Targets to hit in 2018 were to reach 14 miles and raise £500 by January. I need bite sized goals to reduce the over..whelmed…ness…

However, Christmas to New Year 2018 I was SO poorly. On Christmas day I went to the gym and trained with friends which was fine. Then on Boxing day I went for a run with my marathon friend but by Boxing day evening… I was absolutely on the ground and I took to my bed until New Years Eve when my partner and I crawled to a party we had tickets for and left by 9:30am. Target well and truly not hit mileage-wise.

3 weeks after my illness I attempted my first 10 mile run after being so poorly. It went absolutely fine and although I didn’t reach the 14 miles I planned to, I hit my £500 target and managed to work out a good fuelling plan.

The fuelling plan A

I am an IBS (irritable bowel syndrome) sufferer. Pasta the night before a long run doesn’t suit me. Gels and exercise drinks don’t suit me. Ever heard of runner’s squits? I say no more.

Fuelling for an event like the London Marathon takes a little trial and error, and when you find what works you stick to it!

The night before a long run I decided to carb load on fishcake and chips from the chip shop. Now, I tried this one because I have always found that this take away makes me feel full but not bloated. It gives me a damn good night’s sleep. I don’t get dehydrated or have an upset stomach the next day. Do you know what? It also fuels me VERY well for a long run it seems! It contains protein in the fish cake and plenty of carbs for my glycogen stores.

On the morning of a long run, I got up nice and early so I had time to drink a couple of coffees. Then eat a flapjack which is about 75g carbs for and I aimed to increase this to 150g as my runs increased in distance. I started to replicate everything I’d do on marathon day.  Flapjack has slow and fast release sugars in, I can JUST about stomach it in the mornings (not a sweet breakfast fan) and it doesn’t sit heavy in my stomach during the run (or cause runner’s squits).

During my run, as I can’t use the gels or drinks I needed to find a sugary alternative….and that is haribo or jelly babies. I know I know,  living the dream! Who WOULDN’T want to HAVE to eat chips, flapjack and sweets?!

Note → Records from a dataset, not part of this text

Lemma quiet_read gpa n :
  quiet R (fun o => forall l, o = Some l -> vlen l = n /\ bytes_ok l) (backend_read b gpa n).
Proof.
  eapply quiet_bind; [apply quiet_authorize|]. intros [|] _; [|by apply quiet_ret].
  eapply quiet_bind with (Q := fun r => forall l, r = Ok l -> vlen l = n /\ bytes_ok l).
  - intros w Hw. unfold guest_read. wp_step. apply wp_lift; [|by intros].
    intros pa _. wp_step. wp_step. wp_step. split_and!; [done|done|].
    intros l [= <-]. split; [apply vlen_fetch|]. apply bytes_fetch, Hw.
  - intros r Hr. apply quiet_ret. intros l Hl. apply Hr. destruct r; [|done]. congruence.
Qed.

(** A word of the ring fits its width. *)
Lemma quiet_word n gpa :
  quiet R (fun o => forall v, o = Some v -> v < 256 ^ n)
    (let! o := backend_read b gpa n in ret (from_le_bytes <$> o)).
Proof.
  eapply quiet_bind; [apply quiet_read|]. intros o Ho. apply quiet_ret. intros v Hv.
  apply fmap_Some in Hv as (l & -> & ->). destruct (Ho l eq_refl) as [Hl Hb].
  rewrite <- Hl. by apply from_le_bound.
Qed.

Lemma quiet_obind {T U} (Q : T -> Prop) (m : M World (option T)) (k : T -> M World (option U)) :
  quiet R (fun o => forall x, o = Some x -> Q x) m -> (forall x, quiet R (fun _ => True) (k x)) ->
  quiet R (fun _ => True) (obind m k).
Proof.
  intros Hm Hk. eapply quiet_bind; [exact Hm|]. intros [x|] _; [apply Hk|by apply quiet_ret].
Qed.

Lemma quiet_drain a n : quiet R (fun _ => True) (backend_drain_to_console b a n).
Proof.
  unfold backend_drain_to_console. eapply quiet_bind; [apply quiet_read|].
  intros [l|] _; [|by apply quiet_ret]. eapply quiet_bind; [apply quiet_say|]. intros _ _.
  eapply quiet_bind; [apply quiet_for_each, quiet_put|]. intros _ _. by apply quiet_ret.
Qed.

Lemma quiet_desc t i num : quiet R (fun _ => True) (backend_read_desc b t i num).
Proof.
  unfold backend_read_desc. destruct (num <=? i); [by apply quiet_ret|].
  eapply quiet_bind; [apply quiet_uplus|]. intros d _.
  do 3 (eapply quiet_obind; [apply quiet_word|]; intros ?;
        eapply quiet_bind; [apply quiet_uplus|]; intros ? _).
  eapply quiet_obind; [apply quiet_word|]. intros ?. by apply quiet_ret.
Qed.

Lemma quiet_echo l : quiet R (fun _ => True) (echo l).
Proof.
  induction l as [|y l IH]; simpl; [by apply quiet_ret|]. destruct (y =? 0); [by apply quiet_ret|].
  eapply quiet_bind; [apply quiet_put|]. by intros.
Qed.

(** The disk: a sector is read and written whole. *)
Lemma quiet_disk_read (t s : N) : t < N_TENANTS -> s < DISK_SECTORS ->
  quiet R (fun l => vlen l = SECTOR_SIZE /\ bytes_ok l) (zoom disk_l (Blk.read t s)).
Proof.
  intros Ht Hs w Hw. wp_step. destruct (read_run _ (ws_disk _ Hw) t s Ht Hs) as (l & E & Hl & Hv).
  unfold wp. simpl. rewrite E. split_and!; [by destruct Hw|by apply tolerant_still|done|].
  destruct (ws_bytes _ Hw) as [H1 H2]. destruct (private (disk w) t s) eqn:Hp.
  - injection Hv as ->. by eapply H2.
  - symmetry in Hv. by eapply H1.
Qed.

End Rules.

Lemma quiet_write gpa buf : bytes_ok buf -> quiet same_devices (fun _ => True) (backend_write b gpa buf).
Proof.
  intros Hbuf. eapply quiet_bind; [apply quiet_authorize|]. intros [|] _; [|by apply quiet_ret].
  eapply quiet_bind with (Q := fun _ => True); [|intros; by apply quiet_ret].
  intros w Hw. unfold guest_write. wp_step. apply wp_lift; [|done].
  intros pa _. wp_step. wp_step. wp_step. split_and!; [|done..].
  destruct Hw as [ ]. constructor; try done. by apply bytes_store.
Qed.

Lemma quiet_disk_write (t s : N) bytes : t < N_TENANTS -> s < DISK_SECTORS -> bytes_ok bytes ->
  quiet same_devices (fun _ => True) (zoom disk_l (Blk.write t s bytes)).
Proof.
  intros Ht Hs Hbs w Hw. wp_step.
  destruct (write_run _ (ws_disk _ Hw) t s bytes Ht Hs) as (d & E & Hd & Htp & Hp).
  unfold wp. simpl in E |- *. rewrite E. split_and!; [|done..].
  destruct Hw as [_ [H1 H2] Hm Hten]. constructor; simpl; try done. split; [by rewrite Htp|].
  intros t' s' l Ht' Hs' Hl. rewrite Hp in Hl by done. simpl in Hl. case_decide.
  - injection Hl as <-. by apply bytes_sector.
  - by eapply H2.
Qed.

Lemma quiet_serve_in t s gpa n : t < N_TENANTS -> s < DISK_SECTORS ->
  quiet same_devices (fun st => st < 256) (serve_in b t s gpa n).
Proof.
  intros Ht Hs. eapply quiet_bind; [apply quiet_authorize|]. intros [|] _; simpl.
  - eapply quiet_bind; [by apply quiet_disk_read|]. intros l [_ Hl].
    eapply quiet_bind with (Q := fun _ => True).
    + intros w Hw. unfold guest_write. wp_step. apply wp_lift; [|done].
      intros pa _. wp_step. wp_step. wp_step. split_and!; [|done..].
      destruct Hw as [ ]. constructor; try done. simpl. apply bytes_store; [done|by apply bytes_take].
    + intros r _. destruct (is_ok r); [|by apply quiet_ret].
      eapply quiet_bind; [apply quiet_say|]. intros _ _.
      eapply quiet_bind; [apply quiet_echo|]. intros _ _. by apply quiet_ret.
  - eapply quiet_bind with (Q := fun _ => True); [by apply quiet_modify; [intros w [ ]|]|].
    intros. by apply quiet_ret.
Qed.

Lemma quiet_serve_out t s gpa n : t < N_TENANTS -> s < DISK_SECTORS ->
  quiet same_devices (fun st => st < 256) (serve_out b t s gpa n).
Proof.
  intros Ht Hs. eapply quiet_bind; [apply quiet_authorize|]. intros [|] _; simpl.
  - eapply quiet_bind with (Q := fun r => forall l, r = Ok l -> bytes_ok l).
    + intros w Hw. unfold guest_read. wp_step. apply wp_lift; [|by intros].
      intros pa _. wp_step. wp_step. wp_step. split_and!; [done|done|].
      intros l [= <-]. apply bytes_fetch, Hw.
    + intros [l|e] Hl; [|by apply quiet_ret].
      eapply quiet_bind; [by apply quiet_disk_write; [..|apply Hl]|]. intros _ _.
      eapply quiet_bind; [apply quiet_say|]. intros _ _. by apply quiet_ret.
  - eapply quiet_bind with (Q := fun _ => True); [by apply quiet_modify; [intros w [ ]|]|].
    intros. by apply quiet_ret.
Qed.

Lemma bytes_one st : st < 256 -> bytes_ok [st].
Proof. by intros H y ->%list_elem_of_singleton. Qed.

Lemma quiet_request t num head : quiet same_devices (fun _ => True) (process_blk_request b t num head).
Proof.
  apply quiet_get. intros w Hw. pose proof (ws_tenant _ Hw) as Hten.
  refine ((_ : quiet same_devices (fun _ => True) _) w Hw). generalize (blk_tenant w) Hten. clear w Hw Hten.
  intros ten Hten. cbv zeta.
  eapply quiet_bind; [apply quiet_desc|]. intros [d0|] _; [|by apply quiet_ret].
  destruct (_ || _); [apply quiet_say|].
  eapply quiet_bind; [apply quiet_word|]. intros typ _.
  eapply quiet_bind; [apply quiet_uplus|]. intros a _.
  eapply quiet_bind; [apply quiet_word|]. intros sector _.
  destruct typ as [typ|]; [|by apply quiet_ret]. destruct sector as [sector|]; [|by apply quiet_ret].
  eapply quiet_bind; [apply quiet_desc|]. intros [d1|] _; [|by apply quiet_ret].
  destruct (_ =? 0); [apply quiet_say|].
  eapply quiet_bind; [apply quiet_desc|]. intros [d2|] _; [|by apply quiet_ret].
  eapply quiet_bind with (Q := fun st => st < 256).
  - destruct (N.leb_spec DISK_SECTORS sector) as [|Hs]; simpl; [by apply quiet_ret|].
    case_match; [by apply quiet_ret|].
    case_match; [by apply quiet_serve_in|]. case_match; [by apply quiet_serve_out|].
    by apply quiet_ret.
  - intros st Hst. eapply quiet_bind; [by apply quiet_write, bytes_one|]. intros _ _.
    by apply quiet_ret.
Qed.

(** Run a step that changes nothing. *)
Ltac still_step H :=
  wp_step; wp_apply H; [assumption|];
  let w := fresh "w" in let r := fresh "r" in let Hw := fresh "Hw" in let Hs := fresh "Hs" in
  intros w r (Hw & Hs & _).

(** *** The effect of a request *)

Definition effect {T} (tenant : N) (st : T -> N) (w w' : World) (r : T) : Prop :=
  wf_store w' /\ same_devices w w' /\
  served tenant (mem w) (disk w) (st r) (mem w') (disk w').

Lemma still_error tenant w w' : wf_store w' -> still w w' ->
  effect tenant (fun st => st) w w' VIRTIO_BLK_S_IOERR.
Proof. intros Hw [Hs Hm Hd]. split_and!; [done..|]. rewrite Hm, Hd. constructor. Qed.

Lemma serve_in_effect t s gpa n w : wf_store w -> t < N_TENANTS -> s < DISK_SECTORS ->
  wp (serve_in b t s gpa n) (effect t (fun st => st) w) w.
Proof.
  intros Hw Ht Hs. unfold serve_in. wp_step. wp_apply (quiet_authorize (R := still)); [done|].
  intros w1 [|] (Hw1 & Hst & _); simpl.
  - wp_step. wp_step. destruct (read_run _ (ws_disk _ Hw1) t s Ht Hs) as (l & El & Hl & Hv).
    eapply wp_of_Done; [exact El|]. wp_step.
    assert (Hb : bytes_ok l).
    { destruct (ws_bytes _ Hw1) as [H1 H2]. destruct (private (disk w1) t s) eqn:Hp.
      - injection Hv as ->. by eapply H2.
      - symmetry in Hv. by eapply H1. }
    unfold guest_write. wp_step. apply wp_lift.
    + intros pa _. wp_step. wp_step. wp_step. set (w2 := lset mem_l _ _).
      assert (Hw2 : wf_store w2).
      { destruct Hw1. constructor; try done. simpl. apply bytes_store; [done|by apply bytes_take]. }
      simpl. wp_step. wp_apply (quiet_say (R := still)); [done|]. intros w3 _ (Hw3 & Hs3 & _).
      wp_step. wp_apply (quiet_echo (R := still)); [done|]. intros w4 _ (Hw4 & Hs4 & _). wp_step.
      assert (H4 : still w2 w4) by (by etrans). destruct H4 as [D4 M4 K4], Hst as [D1 M1 K1].
      split_and!; [done| |].
      * etrans; [exact D1|]. etrans; [|exact D4]. by constructor.
      * rewrite M4, K4. simpl. rewrite M1, K1. rewrite K1 in El. by econstructor.
    + intros e _. simpl. wp_step. apply still_error; [by destruct Hw1|].
      etrans; [exact Hst|by constructor].
  - wp_step. wp_step. wp_step. apply still_error; [by destruct Hw1|]. etrans; [exact Hst|by constructor].
Qed.

Lemma serve_out_effect t s gpa n w : wf_store w -> t < N_TENANTS -> s < DISK_SECTORS ->
  n <= SECTOR_SIZE -> wp (serve_out b t s gpa n) (effect t (fun st => st) w) w.
Proof.
  intros Hw Ht Hs Hn. unfold serve_out. wp_step. wp_apply (quiet_authorize (R := still)); [done|].
  intros w1 [|] (Hw1 & Hst & _); simpl.
  - wp_step. unfold guest_read. wp_step. apply wp_lift.
    + intros pa _. wp_step. wp_step. wp_step. wp_step.
      assert (Hb : bytes_ok (fetch (mem w1) pa n)) by apply bytes_fetch, Hw1.
      destruct (wp_Done _ _ _ (quiet_disk_write t s _ Ht Hs Hb w1 Hw1)) as (w2 & [] & E & Hw2 & Hd2 & _).
      eapply wp_of_Done; [exact E|].
      destruct (write_run _ (ws_disk _ Hw1) t s (fetch (mem w1) pa n) Ht Hs) as (d' & Ed & _).
      unfold zoom in E. simpl in E, Ed. rewrite Ed in E. injection E as E.
      wp_step. wp_apply (quiet_say (R := still)); [done|]. intros w3 _ (Hw3 & [D3 M3 K3] & _). wp_step.
      destruct Hst as [D1 M1 K1]. split_and!; [done|by etrans; [|etrans]|].
      rewrite M3, K3, <- E. simpl. rewrite M1 in Ed |- *. rewrite K1 in Ed. by econstructor.
    + intros e _. wp_step. apply still_error; [by destruct Hw1|].
      etrans; [exact Hst|by constructor].
  - wp_step. wp_step. wp_step. apply still_error; [by destruct Hw1|]. etrans; [exact Hst|by constructor].
Qed.

(** The whole request: the transfer, then the status byte if the chain ends in one. *)
Definition settled (tenant : N) (w w' : World) : Prop :=
  same_devices w w' /\
  ((mem w' = mem w /\ disk w' = disk w) \/
   exists st m, served tenant (mem w) (disk w) st m (disk w') /\
     (mem w' = m \/ exists pa, mem w' = store m pa [st])).

Lemma still_settled t w w' : still w w' -> settled t w w'.
Proof. intros [Hs Hm Hd]. split; [done|by left]. Qed.

Lemma served_byte t m d st m' d' : served t m d st m' d' -> st < 256.
Proof. by destruct 1. Qed.

(** The last step: the status byte is written, or refused. *)
Lemma status_settled t w w1 st gpa : effect t (fun st => st) w w1 st ->
  wp (let! _ := backend_write b gpa [st] in ret tt) (fun w' _ => settled t w w') w1.
Proof.
  intros (Hw1 & Hd1 & Hs). wp_step. unfold backend_write. wp_step.
  wp_apply (quiet_authorize (R := still)); [done|]. intros w2 [|] (Hw2 & [D2 M2 K2] & _).
  - wp_step. unfold guest_write. wp_step. apply wp_lift.
    + intros pa _. do 5 wp_step. split; [etrans; [exact Hd1|etrans; [exact D2|by constructor] ]|].
      right. exists st, (mem w1). simpl. rewrite K2. split; [done|]. right. exists pa. by rewrite M2.
    + intros e _. do 2 wp_step. split; [by etrans|]. right. exists st, (mem w1).
      rewrite K2. split; [done|by left].
  - do 2 wp_step. split; [by etrans|]. right. exists st, (mem w1). rewrite K2. split; [done|by left].
Qed.

Lemma request_run t num head w : wf_store w ->
  wp (process_blk_request b t num head) (fun w' _ => settled (blk_tenant w) w w') w.
Proof.
  intros Hw. pose proof (ws_tenant _ Hw) as Hten.
  unfold process_blk_request. wp_step. wp_step. cbv zeta. set (ten := blk_tenant w) in *.
  still_step (quiet_desc (R := still) t head num).
  destruct r as [d0|]; [|by wp_step; apply still_settled].
  assert (Hsay : forall r w', wf_store w' -> still w w' -> wp (say r) (fun w' _ => settled ten w w') w').
  { intros r w' Hw' Hs'. wp_apply (quiet_say (R := still)); [done|]. intros w'' _ (_ & Hs'' & _).
    apply still_settled. by etrans. }
  destruct (_ || _); [by apply Hsay|].
  still_step (quiet_word (R := still) 4). still_step (quiet_uplus (R := still)).
  still_step (quiet_word (R := still) 8).
  assert (H3 : still w w3) by (repeat (etrans; [eassumption|]); done). clear Hs Hs0 Hs1 Hs2.
  destruct r as [typ|]; [|by wp_step; apply still_settled].
  destruct r1 as [sector|]; [|by wp_step; apply still_settled].
  still_step (quiet_desc (R := still) t (next d0) num).
  assert (H4 : still w w4) by (by etrans).
  destruct r as [d1|]; [|by wp_step; apply still_settled].
  destruct (_ =? 0); [by apply Hsay|].
  still_step (quiet_desc (R := still) t (next d1) num).
  assert (H5 : still w w5) by (by etrans). clear H3 H4 Hs Hs0.
  destruct r as [d2|]; [|by wp_step; apply still_settled].
  wp_step. apply wp_mono with (Q := effect ten (fun st => st) w); [|intros; by apply status_settled].
  assert (Hmono : forall (c : M World N), wp c (effect ten (fun st => st) w5) w5 ->
    wp c (effect ten (fun st => st) w) w5).
  { intros c Hc. wp_apply Hc. intros w' st (Hw' & Hd' & Hsv). destruct H5 as [D5 M5 K5].
    rewrite M5, K5 in Hsv. split_and!; [done|by etrans|done]. }
  destruct (N.leb_spec DISK_SECTORS sector) as [|Hsec]; simpl; [wp_step; by apply still_error|].
  case_match; [wp_step; by apply still_error|].
  case_match; [by apply Hmono, serve_in_effect|].
  case_match; [|wp_step; by apply still_error].
  apply Hmono, serve_out_effect; [done..|apply N.le_min_r].
Qed.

It’s flapjack first, then after hour 1 of running I eat 40g carbs with the haribo and then every 30mins from then on is another 20g hit. So far in my training journey, this was spot on. I figured I would have to change this as my runs become even longer but finding foods that didn’t mess with my stomach is a huge achievement for me.

Jan and feb 2019

I hit my next fundraising target to £1000 and I had a gin tasting night and a beauty event in my diary as well as a half marathon event. As all of these events were getting fully booked, the pressure lifted completely and I was now enjoying my runs. I had my hotel is booked which is near a fish and chip shop for my meal the night before, winning.

Then my nan died

My wonderful nan. she was 93 years old and it was very sudden and unexpected. I took it quite badly. The day after she passed I ran my half marathon in Great Bentley. It was the worst run of my life. I equally needed to be there as much as I didn’t want to be there though and I came away with a 2hr24min time. My training then very much coasted along until her funeral took place. Once that was done I was able to focus back on my training properly. I was absolutely gutted…devastated….that I wouldn’t be able to tell her all about this marathon. Shortly after she passed a lady who attends my classes threw a coffee morning to fundraise for me. All I wanted to do was call my nan to update her on the money raised and I couldn’t. I wanted to update her a lot along this journey…you forget and still have those auto-pilot thoughts of “I’ll call nan in a min to tell her!” or at least I did.

March 2019

Fuelling needed a slight tweak as I was getting to the point of needing two packs of sweets on me for marathon day! So, my cousin who ran Manchester marathon suggested I try some Clif Blok energy chews which worked WONDERS! I had reached around £2400 by late march ready for the three hour long fitness class. Mileage was up to 15 miles and I ran an official 15 miler in Colchester mid-March.